Exercise data
::::::

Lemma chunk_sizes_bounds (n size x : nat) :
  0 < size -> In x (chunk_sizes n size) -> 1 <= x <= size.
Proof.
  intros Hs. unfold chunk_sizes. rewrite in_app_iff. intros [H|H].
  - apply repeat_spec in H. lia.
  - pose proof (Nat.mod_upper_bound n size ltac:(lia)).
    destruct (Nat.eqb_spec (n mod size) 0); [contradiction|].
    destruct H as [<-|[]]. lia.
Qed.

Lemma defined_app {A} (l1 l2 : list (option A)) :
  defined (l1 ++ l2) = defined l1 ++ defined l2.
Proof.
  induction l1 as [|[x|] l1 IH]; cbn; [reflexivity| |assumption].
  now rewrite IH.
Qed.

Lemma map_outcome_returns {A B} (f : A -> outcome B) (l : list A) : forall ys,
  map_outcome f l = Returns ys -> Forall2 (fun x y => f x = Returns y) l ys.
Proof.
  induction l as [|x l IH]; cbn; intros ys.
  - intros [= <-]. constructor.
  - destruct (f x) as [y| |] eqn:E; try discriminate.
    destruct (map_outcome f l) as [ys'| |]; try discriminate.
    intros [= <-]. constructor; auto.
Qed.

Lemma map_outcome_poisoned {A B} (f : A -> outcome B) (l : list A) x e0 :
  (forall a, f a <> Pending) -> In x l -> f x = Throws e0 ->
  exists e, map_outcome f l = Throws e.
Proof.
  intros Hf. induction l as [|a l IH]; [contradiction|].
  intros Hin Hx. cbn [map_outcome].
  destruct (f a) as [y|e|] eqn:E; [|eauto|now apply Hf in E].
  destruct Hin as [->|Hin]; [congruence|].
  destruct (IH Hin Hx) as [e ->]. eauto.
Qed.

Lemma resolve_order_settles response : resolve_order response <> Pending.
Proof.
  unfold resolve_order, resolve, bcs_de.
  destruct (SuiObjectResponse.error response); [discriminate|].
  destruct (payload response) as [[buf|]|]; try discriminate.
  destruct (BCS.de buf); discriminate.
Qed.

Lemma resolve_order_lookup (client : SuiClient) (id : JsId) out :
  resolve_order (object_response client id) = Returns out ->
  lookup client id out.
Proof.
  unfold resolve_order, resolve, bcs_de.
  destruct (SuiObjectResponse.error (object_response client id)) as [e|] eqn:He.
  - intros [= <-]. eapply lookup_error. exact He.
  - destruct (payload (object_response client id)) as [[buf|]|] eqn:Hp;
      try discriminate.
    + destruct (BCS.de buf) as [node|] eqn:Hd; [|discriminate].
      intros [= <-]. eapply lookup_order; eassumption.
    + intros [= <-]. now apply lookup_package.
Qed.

::::::

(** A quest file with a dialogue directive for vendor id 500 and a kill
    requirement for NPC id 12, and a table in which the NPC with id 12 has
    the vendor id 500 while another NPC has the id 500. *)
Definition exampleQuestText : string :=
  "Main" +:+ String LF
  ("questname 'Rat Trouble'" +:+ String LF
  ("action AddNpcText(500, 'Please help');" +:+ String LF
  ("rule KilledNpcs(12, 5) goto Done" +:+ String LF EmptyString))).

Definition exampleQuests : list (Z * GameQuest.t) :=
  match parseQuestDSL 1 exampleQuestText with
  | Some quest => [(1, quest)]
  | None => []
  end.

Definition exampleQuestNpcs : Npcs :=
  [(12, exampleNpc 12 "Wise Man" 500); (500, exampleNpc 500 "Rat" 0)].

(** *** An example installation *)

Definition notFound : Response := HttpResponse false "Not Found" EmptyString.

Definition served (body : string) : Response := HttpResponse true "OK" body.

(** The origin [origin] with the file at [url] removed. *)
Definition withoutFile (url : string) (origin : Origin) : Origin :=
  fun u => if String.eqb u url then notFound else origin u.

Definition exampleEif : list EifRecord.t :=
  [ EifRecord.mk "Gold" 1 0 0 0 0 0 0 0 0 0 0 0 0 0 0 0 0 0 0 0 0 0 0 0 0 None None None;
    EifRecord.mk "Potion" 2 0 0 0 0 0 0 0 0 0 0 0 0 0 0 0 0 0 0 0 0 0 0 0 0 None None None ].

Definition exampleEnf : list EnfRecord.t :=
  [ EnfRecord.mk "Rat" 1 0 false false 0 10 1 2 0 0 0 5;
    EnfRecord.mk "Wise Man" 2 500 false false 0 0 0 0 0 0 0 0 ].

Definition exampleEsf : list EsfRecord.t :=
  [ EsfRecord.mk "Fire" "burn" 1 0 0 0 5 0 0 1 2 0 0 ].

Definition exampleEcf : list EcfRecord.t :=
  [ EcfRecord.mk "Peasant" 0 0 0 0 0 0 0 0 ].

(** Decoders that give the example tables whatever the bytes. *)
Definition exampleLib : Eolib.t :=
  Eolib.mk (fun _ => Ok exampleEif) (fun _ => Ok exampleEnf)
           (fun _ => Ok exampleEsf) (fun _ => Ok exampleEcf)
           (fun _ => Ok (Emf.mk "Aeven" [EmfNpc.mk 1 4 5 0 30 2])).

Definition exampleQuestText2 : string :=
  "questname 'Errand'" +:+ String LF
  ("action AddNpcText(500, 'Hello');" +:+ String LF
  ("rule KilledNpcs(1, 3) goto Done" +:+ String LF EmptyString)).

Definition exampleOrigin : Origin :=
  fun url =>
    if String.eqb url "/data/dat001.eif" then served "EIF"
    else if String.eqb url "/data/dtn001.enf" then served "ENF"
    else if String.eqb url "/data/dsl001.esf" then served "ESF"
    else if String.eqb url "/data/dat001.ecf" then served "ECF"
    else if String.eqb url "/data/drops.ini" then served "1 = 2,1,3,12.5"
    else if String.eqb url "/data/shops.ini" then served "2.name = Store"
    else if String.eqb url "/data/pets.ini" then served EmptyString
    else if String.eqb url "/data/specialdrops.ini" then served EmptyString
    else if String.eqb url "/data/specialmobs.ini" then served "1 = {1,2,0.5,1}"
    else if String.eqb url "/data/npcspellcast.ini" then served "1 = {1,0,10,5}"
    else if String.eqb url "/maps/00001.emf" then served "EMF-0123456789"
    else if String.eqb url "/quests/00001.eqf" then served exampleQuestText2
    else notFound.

::::::

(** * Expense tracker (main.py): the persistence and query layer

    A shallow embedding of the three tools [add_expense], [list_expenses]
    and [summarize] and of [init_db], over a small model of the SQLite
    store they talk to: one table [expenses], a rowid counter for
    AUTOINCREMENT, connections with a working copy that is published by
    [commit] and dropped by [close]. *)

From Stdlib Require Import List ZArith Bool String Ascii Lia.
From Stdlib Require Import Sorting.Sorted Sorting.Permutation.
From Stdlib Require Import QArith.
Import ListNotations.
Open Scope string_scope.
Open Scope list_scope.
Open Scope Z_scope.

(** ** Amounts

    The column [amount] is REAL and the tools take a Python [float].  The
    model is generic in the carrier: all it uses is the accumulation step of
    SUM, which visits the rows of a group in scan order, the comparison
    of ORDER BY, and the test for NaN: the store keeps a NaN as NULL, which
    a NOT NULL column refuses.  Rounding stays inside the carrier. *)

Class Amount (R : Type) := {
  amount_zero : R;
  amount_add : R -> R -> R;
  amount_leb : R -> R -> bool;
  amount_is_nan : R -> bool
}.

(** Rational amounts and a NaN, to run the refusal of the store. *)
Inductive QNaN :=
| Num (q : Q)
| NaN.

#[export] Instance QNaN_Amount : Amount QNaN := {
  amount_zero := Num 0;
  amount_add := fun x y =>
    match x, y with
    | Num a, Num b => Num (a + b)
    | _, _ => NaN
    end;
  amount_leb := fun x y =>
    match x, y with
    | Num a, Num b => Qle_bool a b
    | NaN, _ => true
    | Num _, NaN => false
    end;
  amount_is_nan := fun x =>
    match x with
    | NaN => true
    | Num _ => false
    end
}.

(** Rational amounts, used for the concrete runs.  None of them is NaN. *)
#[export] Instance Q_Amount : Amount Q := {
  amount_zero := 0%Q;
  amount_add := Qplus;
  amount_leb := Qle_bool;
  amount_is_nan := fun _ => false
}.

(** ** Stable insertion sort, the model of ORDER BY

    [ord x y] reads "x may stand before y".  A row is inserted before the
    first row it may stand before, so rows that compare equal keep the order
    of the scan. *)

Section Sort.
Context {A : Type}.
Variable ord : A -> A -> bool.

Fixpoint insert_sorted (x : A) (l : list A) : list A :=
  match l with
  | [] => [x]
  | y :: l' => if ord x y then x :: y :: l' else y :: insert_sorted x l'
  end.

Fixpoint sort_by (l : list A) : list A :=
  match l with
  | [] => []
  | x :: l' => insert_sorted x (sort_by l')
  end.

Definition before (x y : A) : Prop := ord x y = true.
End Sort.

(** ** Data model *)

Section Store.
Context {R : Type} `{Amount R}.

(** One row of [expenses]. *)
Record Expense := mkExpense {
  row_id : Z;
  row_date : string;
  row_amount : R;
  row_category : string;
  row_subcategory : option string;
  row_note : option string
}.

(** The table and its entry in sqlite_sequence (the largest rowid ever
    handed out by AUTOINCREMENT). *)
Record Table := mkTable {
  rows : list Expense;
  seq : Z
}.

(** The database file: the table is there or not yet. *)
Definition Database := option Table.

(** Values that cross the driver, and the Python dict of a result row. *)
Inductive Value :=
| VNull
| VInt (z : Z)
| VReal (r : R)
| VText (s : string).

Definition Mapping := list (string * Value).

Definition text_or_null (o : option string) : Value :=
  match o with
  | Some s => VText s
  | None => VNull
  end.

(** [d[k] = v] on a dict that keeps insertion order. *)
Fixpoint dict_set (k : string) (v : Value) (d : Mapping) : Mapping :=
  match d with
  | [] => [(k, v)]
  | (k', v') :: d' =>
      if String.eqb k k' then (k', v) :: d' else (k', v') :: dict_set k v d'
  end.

::::::

Directions
One stretch of the lines above is wanted, from the line that contains "[ord x y] reads" through the line that contains "Variable ord : A -> A -> bool.". Output it exactly.

Exercise solution
    [ord x y] reads "x may stand before y".  A row is inserted before the
    first row it may stand before, so rows that compare equal keep the order
    of the scan. *)

Section Sort.
Context {A : Type}.
Variable ord : A -> A -> bool.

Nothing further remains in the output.